5.2. In aanvulling daarop overweegt de Raad ten aanzien van de stelling van appellante dat de waarde in het economische verkeer van de verstrekking op grond van artikel 7 van de Regeling op nihil moet worden gesteld het volgende.
5.3. Artikel 7 (tekst per 1 januari 2001) bepaalt dat de waarde in het economische verkeer van verstrekkingen van ten hoogste € 272,-- (f 599,--) per jaar en ten hoogste € 23,-- (f 51,--) per verstrekking als bedoeld in artikel 82, eerste lid, aanhef en onder h, van de Uitvoeringsregeling loonbelasting 2001 (tekst per 1 januari 2001) op nihil wordt gesteld.
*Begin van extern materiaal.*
(* ===== verification/Sbctl.v ===== *)
(** * [src/contrib/sbctl/template.py]: the Secure Boot key manager

    [Meta] holds the module-level assignments (lines 1-16), [template]
    gathers them in the schema of [Template].  [post_build] (lines
    19-48) runs [gmake man] and writes the three shell completion files
    from the output of the built [sbctl] binary; [post_install] (lines
    51-58) installs the man page, the completions and the license.  The
    theorems relate [post_build] to the files and trace it produces on
    success ([PostBuild] treats its failures), [post_install] to the
    abstract install plan [install_plan], and the two hooks to each
    other. *)

From S2P Require Import Prelude Host Template.

Module Sbctl.

(** ** Metadata, lines 1-16 *)

Module Meta.
Definition pkgname : string := "sbctl".
Definition pkgver : string := "0.12".
Definition pkgrel : nat := 0.
Definition build_style : string := "go".
Definition make_build_args : list string := ["./cmd/sbctl"].
Definition hostmakedepends : list string := ["go"; "asciidoc"; "gmake"].
Definition depends : list string := ["llvm-binutils"].
Definition pkgdesc : string := "Secure Boot key manager".
Definition maintainer : string := "flukey <flukey@vapourmail.eu>".
Definition license : string := "MIT".
Definition url : string := "https://github.com/Foxboron/sbctl".
(** [f"{url}/releases/download/{pkgver}/{pkgname}-{pkgver}.tar.gz"] *)
Definition source_of (url pkgver pkgname : string) : string :=
  url +:+ "/releases/download/" +:+ pkgver +:+ "/" +:+ pkgname +:+ "-"
      +:+ pkgver +:+ ".tar.gz".
Definition source : string := source_of url pkgver pkgname.
Definition sha256 : string :=
  "72475519733385b0effb422ff058e95f0282fa93eccf03df07e3402736646b97".
Definition options : list string := ["!cross"].
End Meta.

(** ** Hooks *)

(** [self.make_dir + "/sbctl"] with a shell argument, lines 25-30 and
    their two copies. *)
Definition completion_cmd (ctx : Ctx) (shell : string) : Cmd :=
  mkCmd (make_dir ctx +:+ "/sbctl") ["completion"; shell].

Definition man_cmd : Cmd := mkCmd "gmake" ["man"].

Definition post_build (ctx : Ctx) : M unit :=
  do_ ctx (mkCmd "gmake" ["man"]) None;;
  with_open_write (cwd ctx </> "sbctl.bash") (fun cf =>
    do_ ctx (mkCmd (make_dir ctx +:+ "/sbctl") ["completion"; "bash"]) (Some cf));;
  with_open_write (cwd ctx </> "sbctl.zsh") (fun cf =>
    do_ ctx (mkCmd (make_dir ctx +:+ "/sbctl") ["completion"; "zsh"]) (Some cf));;
  with_open_write (cwd ctx </> "sbctl.fish") (fun cf =>
    do_ ctx (mkCmd (make_dir ctx +:+ "/sbctl") ["completion"; "fish"]) (Some cf)).

Definition post_install (ctx : Ctx) : M unit :=
  install_man ctx "docs/sbctl.8";;
  install_completion ctx "sbctl.bash" "bash";;
  install_completion ctx "sbctl.zsh" "zsh";;
  install_completion ctx "sbctl.fish" "fish";;
  install_license ctx "LICENSE".

Definition template : Template := {|
  pkgname := Meta.pkgname;
  pkgver := Meta.pkgver;
  pkgrel := Meta.pkgrel;
  build_style := Meta.build_style;
  configure_args := [];
  make_build_args := Meta.make_build_args;
  hostmakedepends := Meta.hostmakedepends;
  makedepends := [];
  depends := Meta.depends;
  pkgdesc := Meta.pkgdesc;
  maintainer := Meta.maintainer;
  license := Meta.license;
  url := Meta.url;
  source := Meta.source;
  sha256 := Meta.sha256;
  options := Meta.options;
  hook_post_build := Some post_build;
  hook_post_install := Some post_install
|}.

(** ** The specification of the hooks *)

(** The events of a complete [post_build], in source order. *)
Definition post_build_events (ctx : Ctx) : list Event :=
  [EvRun man_cmd;
   EvOpen (cwd ctx </> "sbctl.bash"); EvRun (completion_cmd ctx "bash");
   EvOpen (cwd ctx </> "sbctl.zsh"); EvRun (completion_cmd ctx "zsh");
   EvOpen (cwd ctx </> "sbctl.fish"); EvRun (completion_cmd ctx "fish")].

(** What [post_install] promises: five copies, destinations spelled out
    in the host's conventional layout. *)
Definition install_plan (ctx : Ctx) : Plan :=
  let n := ctx_pkgname ctx in
  let d := destdir ctx in
  [(cwd ctx </> "docs/sbctl.8", d </> "usr/share/man/man8/sbctl.8");
   (cwd ctx </> "sbctl.bash", d </> ("usr/share/bash-completion/completions/" +:+ n));
   (cwd ctx </> "sbctl.zsh", d </> ("usr/share/zsh/site-functions/_" +:+ n));
   (cwd ctx </> "sbctl.fish", d </> ("usr/share/fish/vendor_completions.d/" +:+ n +:+ ".fish"));
   (cwd ctx </> "LICENSE", d </> ("usr/share/licenses/" +:+ n +:+ "/LICENSE"))].

Definition shells : list string := ["bash"; "zsh"; "fish"].

(** The file [post_build] writes for a shell, relative to [cwd]. *)
Definition completion_file (ctx : Ctx) (shell : string) : string :=
  cwd ctx </> ("sbctl." +:+ shell).

(** The tree a successful [post_build] leaves: the three completion
    files over the tree [gmake man] left. *)
Definition built_tree (ctx : Ctx) (m1 : gmap string string) (out : string -> string)
    : gmap string string :=
  <[completion_file ctx "fish" := out "fish"]>
    (<[completion_file ctx "zsh" := out "zsh"]>
      (<[completion_file ctx "bash" := out "bash"]> m1)).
In artikel 82, eerste lid, aanhef en onder h, van de Uitvoeringsregeling loonbelasting 2001 (Uitvoeringsregeling) is bepaald dat als loon dat bezwaarlijk kan worden geïndividualiseerd als bedoeld in artikel 31, tweede lid, onderdeel d, van de Wet LB 1964 worden aangewezen verstrekkingen met een waarde in het economisch verkeer van ten hoogste € 272,-- (f 599,--) per jaar en ten hoogste € 23,-- (f 51,--) per verstrekking, met overeenkomstige toepassing van het bij en krachtens artikel 13 dan wel artikel 17 van de wet bepaalde.
5.4. De Raad stelt vast dat artikel 82, eerste lid, aanhef en onder h, van de Uitvoeringsregeling betrekking heeft op loon dat bezwaarlijk kan worden geïndividualiseerd als bedoeld in artikel 31, tweede lid, onderdeel d, van de Wet LB 1964. De door appellante verstrekte en als een loonbestanddeel aangemerkte kleding valt weliswaar onder de in artikel 31, tweede lid, van de Wet LB 1964 opgesomde eindheffingsbestanddelen, maar is geen eindheffingsbestanddeel als bedoeld in onderdeel d van deze bepaling. Aan appellante is namelijk een naheffingsaanslag loonbelasting opgelegd met toepassing van artikel 31, tweede lid, onderdeel a, Wet LB 1964 wegens het niet als belastingvrij te verstrekken werkkleding aanmerken van verstrekte kledingstukken. Omdat de in onder 1 en 2 vermelde uitzonderingen in artikel 31, tweede lid, onderdeel a, Wet LB 1964 in dit geval niet zijn toegepast, is de door de belastingdienst opgelegde naheffingsaanslag opgelegd met toepassing van eindheffing.
Er is echter geen sprake geweest van toegepaste eindheffing omdat appellante had besloten verstrekkingen toe te kennen met een waarde in het economische verkeer van verstrekkingen van ten hoogste € 272,-- (f 599,--) per jaar en ten hoogste € 23,-- (f 51,--) per verstrekking als bedoeld in artikel 82, eerste lid, aanhef en onder h, van de Uitvoeringsregeling, en tevens tevoren had besloten de daarover verschuldigde loonbelasting bij wijze van eindheffing af te dragen. De conclusie is dan ook dat over de hier besproken loonbestanddelen premies werknemersverzekeringen zijn verschuldigd en dat artikel 7 van de Regeling toepassing mist.
5.5. De Raad merkt ten slotte op dat de opvatting van appellante dat met betrekking tot de opgelegde boeten sprake is van een pleitbaar standpunt eraan voorbijgaat dat aan appellante geen vergrijp- maar verzuimboeten zijn opgelegd.
5.6. Uit het voorgaande vloeit voort dat het hoger beroep niet slaagt, zodat de aangevallen uitspraak dient te worden bevestigd.
5.7. De Raad ziet geen aanleiding voor een proceskostenveroordeling.
De Centrale Raad van Beroep;
Bevestigt de aangevallen uitspraak.
Deze uitspraak is gedaan door B.J. van der Net als voorzitter en N.J. van Vulpen-Grootjans en S.K. Welbedacht als leden. De beslissing is, in tegenwoordigheid van M. Pijper als griffier, uitgesproken in het openbaar op 20 november 2008.
Tegen deze uitspraak kunnen partijen binnen zes weken na de datum van verzending beroep in cassatie instellen bij de Hoge Raad der Nederlanden (Postbus 20303, 2500 EH ’s-Gravenhage) ter zake van schending of verkeerde toepassing van het begrip loon in de artikelen 4 tot en met 8 van de Coördinatiewet Sociale Verzekering.